━━━ Data in this exercise ━━━

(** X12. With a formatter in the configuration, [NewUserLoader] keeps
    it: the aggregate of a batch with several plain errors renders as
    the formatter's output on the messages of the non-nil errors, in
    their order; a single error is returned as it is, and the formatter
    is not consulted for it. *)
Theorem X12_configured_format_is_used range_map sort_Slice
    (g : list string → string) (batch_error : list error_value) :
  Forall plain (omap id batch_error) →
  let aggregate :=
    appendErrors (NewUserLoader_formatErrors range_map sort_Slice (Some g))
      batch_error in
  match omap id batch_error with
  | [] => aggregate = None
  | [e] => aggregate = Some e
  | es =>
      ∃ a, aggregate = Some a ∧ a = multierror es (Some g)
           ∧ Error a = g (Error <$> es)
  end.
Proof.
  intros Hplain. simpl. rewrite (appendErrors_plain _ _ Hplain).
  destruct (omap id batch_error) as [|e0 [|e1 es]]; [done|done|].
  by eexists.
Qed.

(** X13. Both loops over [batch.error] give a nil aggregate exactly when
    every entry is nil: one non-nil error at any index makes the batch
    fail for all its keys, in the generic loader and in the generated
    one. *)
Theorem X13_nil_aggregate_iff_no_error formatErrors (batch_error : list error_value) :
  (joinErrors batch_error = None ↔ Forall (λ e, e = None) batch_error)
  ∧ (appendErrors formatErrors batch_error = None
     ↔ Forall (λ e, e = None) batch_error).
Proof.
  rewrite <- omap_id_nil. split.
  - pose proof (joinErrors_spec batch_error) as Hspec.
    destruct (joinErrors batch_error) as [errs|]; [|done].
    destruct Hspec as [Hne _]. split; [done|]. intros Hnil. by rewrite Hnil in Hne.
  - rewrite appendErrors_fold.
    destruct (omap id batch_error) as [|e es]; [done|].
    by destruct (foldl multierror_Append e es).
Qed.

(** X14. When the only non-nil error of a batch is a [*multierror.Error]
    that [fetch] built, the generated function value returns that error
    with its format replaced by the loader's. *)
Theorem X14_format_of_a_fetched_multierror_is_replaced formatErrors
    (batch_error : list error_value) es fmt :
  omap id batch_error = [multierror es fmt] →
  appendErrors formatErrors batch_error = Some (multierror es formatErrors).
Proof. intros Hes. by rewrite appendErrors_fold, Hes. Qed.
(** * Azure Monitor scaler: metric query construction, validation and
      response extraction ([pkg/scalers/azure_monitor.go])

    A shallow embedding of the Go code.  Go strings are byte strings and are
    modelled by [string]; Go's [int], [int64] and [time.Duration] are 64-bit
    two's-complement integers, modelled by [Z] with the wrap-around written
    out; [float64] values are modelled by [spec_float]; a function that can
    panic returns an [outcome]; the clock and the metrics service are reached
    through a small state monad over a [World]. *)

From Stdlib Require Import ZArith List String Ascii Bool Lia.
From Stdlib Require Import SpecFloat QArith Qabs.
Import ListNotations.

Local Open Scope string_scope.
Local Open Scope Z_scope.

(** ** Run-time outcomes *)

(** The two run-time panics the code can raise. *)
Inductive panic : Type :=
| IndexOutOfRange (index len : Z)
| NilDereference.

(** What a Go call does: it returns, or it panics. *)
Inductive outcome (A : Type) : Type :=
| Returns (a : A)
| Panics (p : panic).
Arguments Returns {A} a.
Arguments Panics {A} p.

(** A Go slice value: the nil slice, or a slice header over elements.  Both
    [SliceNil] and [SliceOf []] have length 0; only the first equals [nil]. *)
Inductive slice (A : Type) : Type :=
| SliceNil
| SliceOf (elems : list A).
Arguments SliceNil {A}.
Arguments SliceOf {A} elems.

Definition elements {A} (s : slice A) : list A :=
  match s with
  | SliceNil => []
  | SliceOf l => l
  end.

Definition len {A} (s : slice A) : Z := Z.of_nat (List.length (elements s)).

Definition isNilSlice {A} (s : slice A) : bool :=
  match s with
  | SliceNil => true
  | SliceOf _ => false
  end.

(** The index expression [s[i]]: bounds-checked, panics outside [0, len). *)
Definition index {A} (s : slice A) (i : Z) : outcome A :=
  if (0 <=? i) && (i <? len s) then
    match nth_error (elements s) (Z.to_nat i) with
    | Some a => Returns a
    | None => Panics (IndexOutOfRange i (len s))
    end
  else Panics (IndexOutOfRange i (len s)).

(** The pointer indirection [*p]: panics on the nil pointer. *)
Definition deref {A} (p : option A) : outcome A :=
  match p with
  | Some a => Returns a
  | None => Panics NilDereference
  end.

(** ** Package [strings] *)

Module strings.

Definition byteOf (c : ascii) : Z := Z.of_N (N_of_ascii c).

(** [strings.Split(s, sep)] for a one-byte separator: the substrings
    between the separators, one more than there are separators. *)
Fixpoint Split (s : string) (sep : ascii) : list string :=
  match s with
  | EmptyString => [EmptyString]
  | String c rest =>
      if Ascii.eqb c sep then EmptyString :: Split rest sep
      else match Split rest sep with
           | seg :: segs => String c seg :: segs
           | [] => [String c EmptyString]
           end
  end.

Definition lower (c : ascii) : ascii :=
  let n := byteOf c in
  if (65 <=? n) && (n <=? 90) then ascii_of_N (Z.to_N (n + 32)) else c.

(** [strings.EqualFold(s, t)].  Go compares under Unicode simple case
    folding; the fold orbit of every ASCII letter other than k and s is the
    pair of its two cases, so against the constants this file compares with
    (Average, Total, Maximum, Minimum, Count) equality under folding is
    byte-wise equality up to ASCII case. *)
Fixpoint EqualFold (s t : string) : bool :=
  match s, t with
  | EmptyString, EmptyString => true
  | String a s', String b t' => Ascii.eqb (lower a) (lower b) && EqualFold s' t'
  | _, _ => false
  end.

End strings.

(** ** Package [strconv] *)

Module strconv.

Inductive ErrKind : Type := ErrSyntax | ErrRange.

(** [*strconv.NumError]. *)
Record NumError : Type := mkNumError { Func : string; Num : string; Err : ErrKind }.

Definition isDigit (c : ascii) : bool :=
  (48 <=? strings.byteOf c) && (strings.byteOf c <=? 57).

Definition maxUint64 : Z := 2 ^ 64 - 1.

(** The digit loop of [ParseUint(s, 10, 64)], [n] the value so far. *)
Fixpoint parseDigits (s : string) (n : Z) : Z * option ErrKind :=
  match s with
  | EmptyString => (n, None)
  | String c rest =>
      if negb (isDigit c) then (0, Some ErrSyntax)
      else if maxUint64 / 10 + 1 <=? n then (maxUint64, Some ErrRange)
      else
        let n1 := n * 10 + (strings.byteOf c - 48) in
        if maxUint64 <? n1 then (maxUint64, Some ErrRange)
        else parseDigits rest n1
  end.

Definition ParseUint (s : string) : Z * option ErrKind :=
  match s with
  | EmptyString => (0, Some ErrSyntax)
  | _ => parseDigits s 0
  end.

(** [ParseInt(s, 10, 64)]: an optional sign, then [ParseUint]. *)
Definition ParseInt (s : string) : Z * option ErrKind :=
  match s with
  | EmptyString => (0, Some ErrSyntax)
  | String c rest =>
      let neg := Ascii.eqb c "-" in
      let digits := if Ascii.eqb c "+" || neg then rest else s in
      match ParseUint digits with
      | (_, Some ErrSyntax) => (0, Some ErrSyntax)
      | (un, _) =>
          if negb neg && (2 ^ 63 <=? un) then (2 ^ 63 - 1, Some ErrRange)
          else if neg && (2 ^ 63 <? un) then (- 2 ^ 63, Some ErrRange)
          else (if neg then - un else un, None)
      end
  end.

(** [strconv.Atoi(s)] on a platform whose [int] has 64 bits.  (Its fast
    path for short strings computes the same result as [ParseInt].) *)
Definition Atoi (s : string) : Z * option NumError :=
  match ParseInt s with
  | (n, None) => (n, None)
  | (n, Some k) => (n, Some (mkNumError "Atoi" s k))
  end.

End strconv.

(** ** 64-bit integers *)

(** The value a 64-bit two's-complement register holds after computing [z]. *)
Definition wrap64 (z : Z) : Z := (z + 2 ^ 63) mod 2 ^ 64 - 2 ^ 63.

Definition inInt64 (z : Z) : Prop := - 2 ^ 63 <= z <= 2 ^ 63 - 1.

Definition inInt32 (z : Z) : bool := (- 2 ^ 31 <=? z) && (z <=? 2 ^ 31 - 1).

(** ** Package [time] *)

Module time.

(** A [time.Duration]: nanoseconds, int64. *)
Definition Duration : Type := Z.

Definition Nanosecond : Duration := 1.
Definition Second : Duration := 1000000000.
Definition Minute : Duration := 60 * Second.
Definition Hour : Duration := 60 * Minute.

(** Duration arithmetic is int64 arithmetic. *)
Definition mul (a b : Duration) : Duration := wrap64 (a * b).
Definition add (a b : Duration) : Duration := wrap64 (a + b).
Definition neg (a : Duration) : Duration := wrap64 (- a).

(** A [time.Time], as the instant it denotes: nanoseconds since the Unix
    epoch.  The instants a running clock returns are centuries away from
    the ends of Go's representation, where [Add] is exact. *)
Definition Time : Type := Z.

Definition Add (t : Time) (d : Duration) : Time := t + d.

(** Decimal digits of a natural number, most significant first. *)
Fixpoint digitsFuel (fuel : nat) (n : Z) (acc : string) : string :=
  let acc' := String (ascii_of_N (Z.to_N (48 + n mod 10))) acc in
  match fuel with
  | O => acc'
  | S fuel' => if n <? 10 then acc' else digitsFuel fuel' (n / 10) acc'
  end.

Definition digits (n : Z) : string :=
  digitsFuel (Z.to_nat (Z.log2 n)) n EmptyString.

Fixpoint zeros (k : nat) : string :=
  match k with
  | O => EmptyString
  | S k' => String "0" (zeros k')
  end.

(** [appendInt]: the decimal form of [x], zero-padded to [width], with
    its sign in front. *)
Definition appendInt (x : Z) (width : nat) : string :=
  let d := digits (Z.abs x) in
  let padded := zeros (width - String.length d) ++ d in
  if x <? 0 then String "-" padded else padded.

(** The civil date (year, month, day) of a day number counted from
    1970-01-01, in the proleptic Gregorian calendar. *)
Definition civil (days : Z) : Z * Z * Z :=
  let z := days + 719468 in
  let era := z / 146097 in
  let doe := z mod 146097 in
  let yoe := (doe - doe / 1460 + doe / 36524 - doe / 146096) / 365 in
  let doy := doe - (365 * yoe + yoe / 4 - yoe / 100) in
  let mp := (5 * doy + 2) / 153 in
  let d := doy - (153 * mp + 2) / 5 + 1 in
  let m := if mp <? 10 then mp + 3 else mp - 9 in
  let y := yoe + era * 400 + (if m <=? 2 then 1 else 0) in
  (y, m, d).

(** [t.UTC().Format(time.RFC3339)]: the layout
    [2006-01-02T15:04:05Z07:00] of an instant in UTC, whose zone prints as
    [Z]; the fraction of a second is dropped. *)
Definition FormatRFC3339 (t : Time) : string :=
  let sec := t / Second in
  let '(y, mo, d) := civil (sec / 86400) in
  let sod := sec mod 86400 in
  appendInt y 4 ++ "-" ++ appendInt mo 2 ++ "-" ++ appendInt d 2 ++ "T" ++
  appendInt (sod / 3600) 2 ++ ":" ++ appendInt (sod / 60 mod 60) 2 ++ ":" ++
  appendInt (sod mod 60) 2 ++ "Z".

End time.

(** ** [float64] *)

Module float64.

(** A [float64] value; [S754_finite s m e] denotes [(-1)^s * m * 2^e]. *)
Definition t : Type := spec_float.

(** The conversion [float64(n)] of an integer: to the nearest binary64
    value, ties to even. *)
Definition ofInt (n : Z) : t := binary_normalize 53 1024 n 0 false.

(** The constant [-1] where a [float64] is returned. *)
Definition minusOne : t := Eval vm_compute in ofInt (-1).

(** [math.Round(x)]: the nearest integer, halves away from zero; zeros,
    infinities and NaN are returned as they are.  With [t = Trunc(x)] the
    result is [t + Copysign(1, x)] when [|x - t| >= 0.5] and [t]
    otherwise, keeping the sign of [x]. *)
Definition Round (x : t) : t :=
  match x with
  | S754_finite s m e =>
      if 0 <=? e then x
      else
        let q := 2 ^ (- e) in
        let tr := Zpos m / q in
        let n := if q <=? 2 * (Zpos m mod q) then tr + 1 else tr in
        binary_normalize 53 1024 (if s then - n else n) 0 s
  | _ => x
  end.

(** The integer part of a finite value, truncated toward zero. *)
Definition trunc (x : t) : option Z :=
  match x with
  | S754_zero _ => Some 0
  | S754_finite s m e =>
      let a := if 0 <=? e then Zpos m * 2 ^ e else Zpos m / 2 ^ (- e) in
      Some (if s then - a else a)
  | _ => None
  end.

━━━

Exercise instructions — Proceeding from the line containing "(** ** Package [strconv] *)" through the line containing "EmptyString => (n, None)", transcribe the lines above exactly, both end lines included.

Solution for this exercise —
(** ** Package [strconv] *)

Module strconv.

Inductive ErrKind : Type := ErrSyntax | ErrRange.

(** [*strconv.NumError]. *)
Record NumError : Type := mkNumError { Func : string; Num : string; Err : ErrKind }.

Definition isDigit (c : ascii) : bool :=
  (48 <=? strings.byteOf c) && (strings.byteOf c <=? 57).

Definition maxUint64 : Z := 2 ^ 64 - 1.

(** The digit loop of [ParseUint(s, 10, 64)], [n] the value so far. *)
Fixpoint parseDigits (s : string) (n : Z) : Z * option ErrKind :=
  match s with
  | EmptyString => (n, None)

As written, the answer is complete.